_Instructions for the task_: From the records below, print exactly the lines starting at the one containing "(* ===== verification/IpPacket.v ===== *)" and ending at the one containing "if (length ip =? 4)%nat then Some ip", ends included, and nothing else.

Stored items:
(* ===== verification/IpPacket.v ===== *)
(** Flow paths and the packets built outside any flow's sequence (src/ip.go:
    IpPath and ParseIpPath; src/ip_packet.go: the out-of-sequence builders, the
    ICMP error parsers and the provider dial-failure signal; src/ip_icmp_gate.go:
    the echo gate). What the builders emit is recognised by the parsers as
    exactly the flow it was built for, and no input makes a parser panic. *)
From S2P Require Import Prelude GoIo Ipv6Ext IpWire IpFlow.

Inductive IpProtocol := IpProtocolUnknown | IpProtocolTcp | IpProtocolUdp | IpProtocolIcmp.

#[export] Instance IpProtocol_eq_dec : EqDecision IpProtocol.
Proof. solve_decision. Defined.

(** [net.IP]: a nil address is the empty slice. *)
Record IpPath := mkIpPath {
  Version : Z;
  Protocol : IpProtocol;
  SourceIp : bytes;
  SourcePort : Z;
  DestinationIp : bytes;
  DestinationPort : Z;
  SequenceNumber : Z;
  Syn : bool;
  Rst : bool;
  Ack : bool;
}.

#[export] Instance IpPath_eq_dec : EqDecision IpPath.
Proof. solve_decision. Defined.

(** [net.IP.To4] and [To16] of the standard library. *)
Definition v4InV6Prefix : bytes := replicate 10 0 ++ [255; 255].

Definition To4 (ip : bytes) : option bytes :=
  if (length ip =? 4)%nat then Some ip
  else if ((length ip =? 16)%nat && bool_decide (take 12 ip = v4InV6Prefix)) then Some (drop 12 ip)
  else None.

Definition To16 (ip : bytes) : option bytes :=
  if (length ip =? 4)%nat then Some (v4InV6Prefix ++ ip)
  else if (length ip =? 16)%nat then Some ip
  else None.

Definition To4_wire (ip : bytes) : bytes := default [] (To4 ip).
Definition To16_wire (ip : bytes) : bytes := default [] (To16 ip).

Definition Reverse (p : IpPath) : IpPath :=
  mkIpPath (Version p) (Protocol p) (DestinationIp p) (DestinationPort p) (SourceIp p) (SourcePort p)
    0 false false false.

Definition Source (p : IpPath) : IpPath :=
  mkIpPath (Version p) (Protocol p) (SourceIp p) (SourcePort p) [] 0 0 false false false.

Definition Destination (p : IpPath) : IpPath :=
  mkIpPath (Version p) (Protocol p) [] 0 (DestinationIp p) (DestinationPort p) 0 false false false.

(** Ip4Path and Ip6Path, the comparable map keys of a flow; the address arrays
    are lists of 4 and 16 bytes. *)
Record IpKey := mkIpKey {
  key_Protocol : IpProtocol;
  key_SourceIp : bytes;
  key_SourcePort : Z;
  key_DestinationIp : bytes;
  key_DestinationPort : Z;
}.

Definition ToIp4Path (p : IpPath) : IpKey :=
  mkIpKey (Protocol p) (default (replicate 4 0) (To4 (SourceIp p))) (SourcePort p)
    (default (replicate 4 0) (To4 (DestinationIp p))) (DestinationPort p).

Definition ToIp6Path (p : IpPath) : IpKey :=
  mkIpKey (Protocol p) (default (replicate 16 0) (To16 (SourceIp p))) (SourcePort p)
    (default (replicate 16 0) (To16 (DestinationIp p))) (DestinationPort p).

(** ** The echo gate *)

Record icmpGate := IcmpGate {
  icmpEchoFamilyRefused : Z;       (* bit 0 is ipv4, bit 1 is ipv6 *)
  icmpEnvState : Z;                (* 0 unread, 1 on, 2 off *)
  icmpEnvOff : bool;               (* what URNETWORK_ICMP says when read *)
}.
==
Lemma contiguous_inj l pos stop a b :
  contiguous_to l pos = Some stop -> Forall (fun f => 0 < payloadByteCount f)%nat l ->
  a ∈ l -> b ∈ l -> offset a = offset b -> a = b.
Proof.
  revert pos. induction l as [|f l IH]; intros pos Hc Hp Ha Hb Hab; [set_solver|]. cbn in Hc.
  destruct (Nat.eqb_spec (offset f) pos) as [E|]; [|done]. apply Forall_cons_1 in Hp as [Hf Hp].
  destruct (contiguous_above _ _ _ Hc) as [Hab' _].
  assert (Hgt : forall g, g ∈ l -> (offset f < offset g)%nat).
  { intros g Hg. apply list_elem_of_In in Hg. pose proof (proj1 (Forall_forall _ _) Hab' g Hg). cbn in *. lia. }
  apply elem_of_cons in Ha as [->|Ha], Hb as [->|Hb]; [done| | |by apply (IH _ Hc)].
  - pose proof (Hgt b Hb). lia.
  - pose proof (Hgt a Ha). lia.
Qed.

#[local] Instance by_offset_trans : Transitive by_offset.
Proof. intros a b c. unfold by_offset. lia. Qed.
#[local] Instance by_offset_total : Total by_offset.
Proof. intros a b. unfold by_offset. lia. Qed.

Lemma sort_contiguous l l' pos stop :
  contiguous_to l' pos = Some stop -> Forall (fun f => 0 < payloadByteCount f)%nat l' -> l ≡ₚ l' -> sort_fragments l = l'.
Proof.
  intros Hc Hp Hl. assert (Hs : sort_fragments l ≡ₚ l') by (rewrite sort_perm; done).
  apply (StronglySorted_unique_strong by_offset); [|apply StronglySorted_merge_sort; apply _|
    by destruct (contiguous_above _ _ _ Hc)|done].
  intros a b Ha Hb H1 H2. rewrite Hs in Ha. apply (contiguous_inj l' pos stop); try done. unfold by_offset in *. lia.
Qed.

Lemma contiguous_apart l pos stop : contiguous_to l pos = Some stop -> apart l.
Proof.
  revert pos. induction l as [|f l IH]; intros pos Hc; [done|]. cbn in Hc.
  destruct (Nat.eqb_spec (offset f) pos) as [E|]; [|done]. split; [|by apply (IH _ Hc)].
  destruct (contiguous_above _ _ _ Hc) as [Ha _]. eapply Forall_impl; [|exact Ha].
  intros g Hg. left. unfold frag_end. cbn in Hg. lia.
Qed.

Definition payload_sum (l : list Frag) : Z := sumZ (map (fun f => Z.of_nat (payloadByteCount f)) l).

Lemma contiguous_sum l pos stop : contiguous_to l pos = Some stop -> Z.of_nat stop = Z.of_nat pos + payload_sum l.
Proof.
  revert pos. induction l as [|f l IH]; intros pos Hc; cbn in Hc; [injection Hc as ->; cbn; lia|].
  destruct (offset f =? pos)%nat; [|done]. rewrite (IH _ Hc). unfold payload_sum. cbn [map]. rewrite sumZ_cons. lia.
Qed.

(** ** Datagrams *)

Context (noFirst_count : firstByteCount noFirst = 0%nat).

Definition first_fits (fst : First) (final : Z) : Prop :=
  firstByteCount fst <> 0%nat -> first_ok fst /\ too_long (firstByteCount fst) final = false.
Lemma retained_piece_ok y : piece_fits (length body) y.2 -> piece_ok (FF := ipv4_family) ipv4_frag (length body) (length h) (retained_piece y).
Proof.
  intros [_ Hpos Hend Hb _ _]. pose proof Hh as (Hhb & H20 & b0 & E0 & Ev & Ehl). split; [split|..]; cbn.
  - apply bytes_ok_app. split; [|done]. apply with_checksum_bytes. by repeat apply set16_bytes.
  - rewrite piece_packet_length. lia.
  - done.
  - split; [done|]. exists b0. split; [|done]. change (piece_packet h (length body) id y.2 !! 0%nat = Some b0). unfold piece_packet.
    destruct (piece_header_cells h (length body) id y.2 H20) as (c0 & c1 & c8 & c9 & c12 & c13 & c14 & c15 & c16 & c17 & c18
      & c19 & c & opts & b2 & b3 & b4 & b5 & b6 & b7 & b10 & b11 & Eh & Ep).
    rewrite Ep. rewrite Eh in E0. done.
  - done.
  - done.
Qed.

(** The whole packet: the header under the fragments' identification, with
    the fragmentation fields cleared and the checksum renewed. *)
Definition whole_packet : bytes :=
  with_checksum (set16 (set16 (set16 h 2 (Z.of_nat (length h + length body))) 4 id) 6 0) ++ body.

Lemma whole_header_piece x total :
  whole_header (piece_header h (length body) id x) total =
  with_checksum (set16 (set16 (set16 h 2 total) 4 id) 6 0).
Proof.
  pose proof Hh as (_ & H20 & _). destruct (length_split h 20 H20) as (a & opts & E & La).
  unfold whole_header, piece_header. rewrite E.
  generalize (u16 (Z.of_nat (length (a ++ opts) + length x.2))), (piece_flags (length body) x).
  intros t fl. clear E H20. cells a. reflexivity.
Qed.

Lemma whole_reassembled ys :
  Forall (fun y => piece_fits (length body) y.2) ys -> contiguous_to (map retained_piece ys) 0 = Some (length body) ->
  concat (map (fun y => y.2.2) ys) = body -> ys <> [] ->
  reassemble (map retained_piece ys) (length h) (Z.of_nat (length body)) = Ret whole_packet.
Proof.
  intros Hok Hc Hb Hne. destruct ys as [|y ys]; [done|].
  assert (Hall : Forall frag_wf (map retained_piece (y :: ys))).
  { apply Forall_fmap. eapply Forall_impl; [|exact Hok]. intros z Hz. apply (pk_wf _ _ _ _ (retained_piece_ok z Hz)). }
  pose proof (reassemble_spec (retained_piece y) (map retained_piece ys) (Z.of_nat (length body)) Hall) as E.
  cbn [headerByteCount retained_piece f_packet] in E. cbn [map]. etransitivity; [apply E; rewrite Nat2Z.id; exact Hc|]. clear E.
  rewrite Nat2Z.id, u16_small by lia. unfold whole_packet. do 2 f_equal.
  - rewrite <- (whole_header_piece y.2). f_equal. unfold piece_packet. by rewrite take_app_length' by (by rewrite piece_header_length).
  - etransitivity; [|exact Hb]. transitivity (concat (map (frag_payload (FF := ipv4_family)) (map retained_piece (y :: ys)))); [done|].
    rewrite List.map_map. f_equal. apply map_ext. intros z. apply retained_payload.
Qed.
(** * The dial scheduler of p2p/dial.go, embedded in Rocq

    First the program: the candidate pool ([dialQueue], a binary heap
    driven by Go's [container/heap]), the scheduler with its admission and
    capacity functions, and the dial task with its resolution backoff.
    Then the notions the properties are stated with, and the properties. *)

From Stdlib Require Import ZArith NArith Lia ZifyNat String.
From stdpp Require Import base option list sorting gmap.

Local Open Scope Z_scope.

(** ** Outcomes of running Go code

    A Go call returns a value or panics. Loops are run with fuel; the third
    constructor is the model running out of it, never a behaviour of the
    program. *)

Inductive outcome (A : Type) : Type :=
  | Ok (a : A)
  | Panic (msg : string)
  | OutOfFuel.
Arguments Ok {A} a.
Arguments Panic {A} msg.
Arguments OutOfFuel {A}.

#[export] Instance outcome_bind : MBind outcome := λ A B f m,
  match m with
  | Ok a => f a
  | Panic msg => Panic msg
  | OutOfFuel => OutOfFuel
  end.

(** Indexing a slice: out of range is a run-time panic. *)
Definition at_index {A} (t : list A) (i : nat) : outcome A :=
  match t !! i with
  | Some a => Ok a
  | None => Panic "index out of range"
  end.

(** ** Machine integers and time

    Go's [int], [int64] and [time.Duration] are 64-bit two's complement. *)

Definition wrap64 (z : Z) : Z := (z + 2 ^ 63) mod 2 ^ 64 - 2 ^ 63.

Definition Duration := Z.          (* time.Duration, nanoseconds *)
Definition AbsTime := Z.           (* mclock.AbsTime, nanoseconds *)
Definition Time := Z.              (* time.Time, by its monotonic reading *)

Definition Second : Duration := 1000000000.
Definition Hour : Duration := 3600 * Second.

_Solution for this problem_:
(* ===== verification/IpPacket.v ===== *)
(** Flow paths and the packets built outside any flow's sequence (src/ip.go:
    IpPath and ParseIpPath; src/ip_packet.go: the out-of-sequence builders, the
    ICMP error parsers and the provider dial-failure signal; src/ip_icmp_gate.go:
    the echo gate). What the builders emit is recognised by the parsers as
    exactly the flow it was built for, and no input makes a parser panic. *)
From S2P Require Import Prelude GoIo Ipv6Ext IpWire IpFlow.

Inductive IpProtocol := IpProtocolUnknown | IpProtocolTcp | IpProtocolUdp | IpProtocolIcmp.

#[export] Instance IpProtocol_eq_dec : EqDecision IpProtocol.
Proof. solve_decision. Defined.

(** [net.IP]: a nil address is the empty slice. *)
Record IpPath := mkIpPath {
  Version : Z;
  Protocol : IpProtocol;
  SourceIp : bytes;
  SourcePort : Z;
  DestinationIp : bytes;
  DestinationPort : Z;
  SequenceNumber : Z;
  Syn : bool;
  Rst : bool;
  Ack : bool;
}.

#[export] Instance IpPath_eq_dec : EqDecision IpPath.
Proof. solve_decision. Defined.

(** [net.IP.To4] and [To16] of the standard library. *)
Definition v4InV6Prefix : bytes := replicate 10 0 ++ [255; 255].

Definition To4 (ip : bytes) : option bytes :=
  if (length ip =? 4)%nat then Some ip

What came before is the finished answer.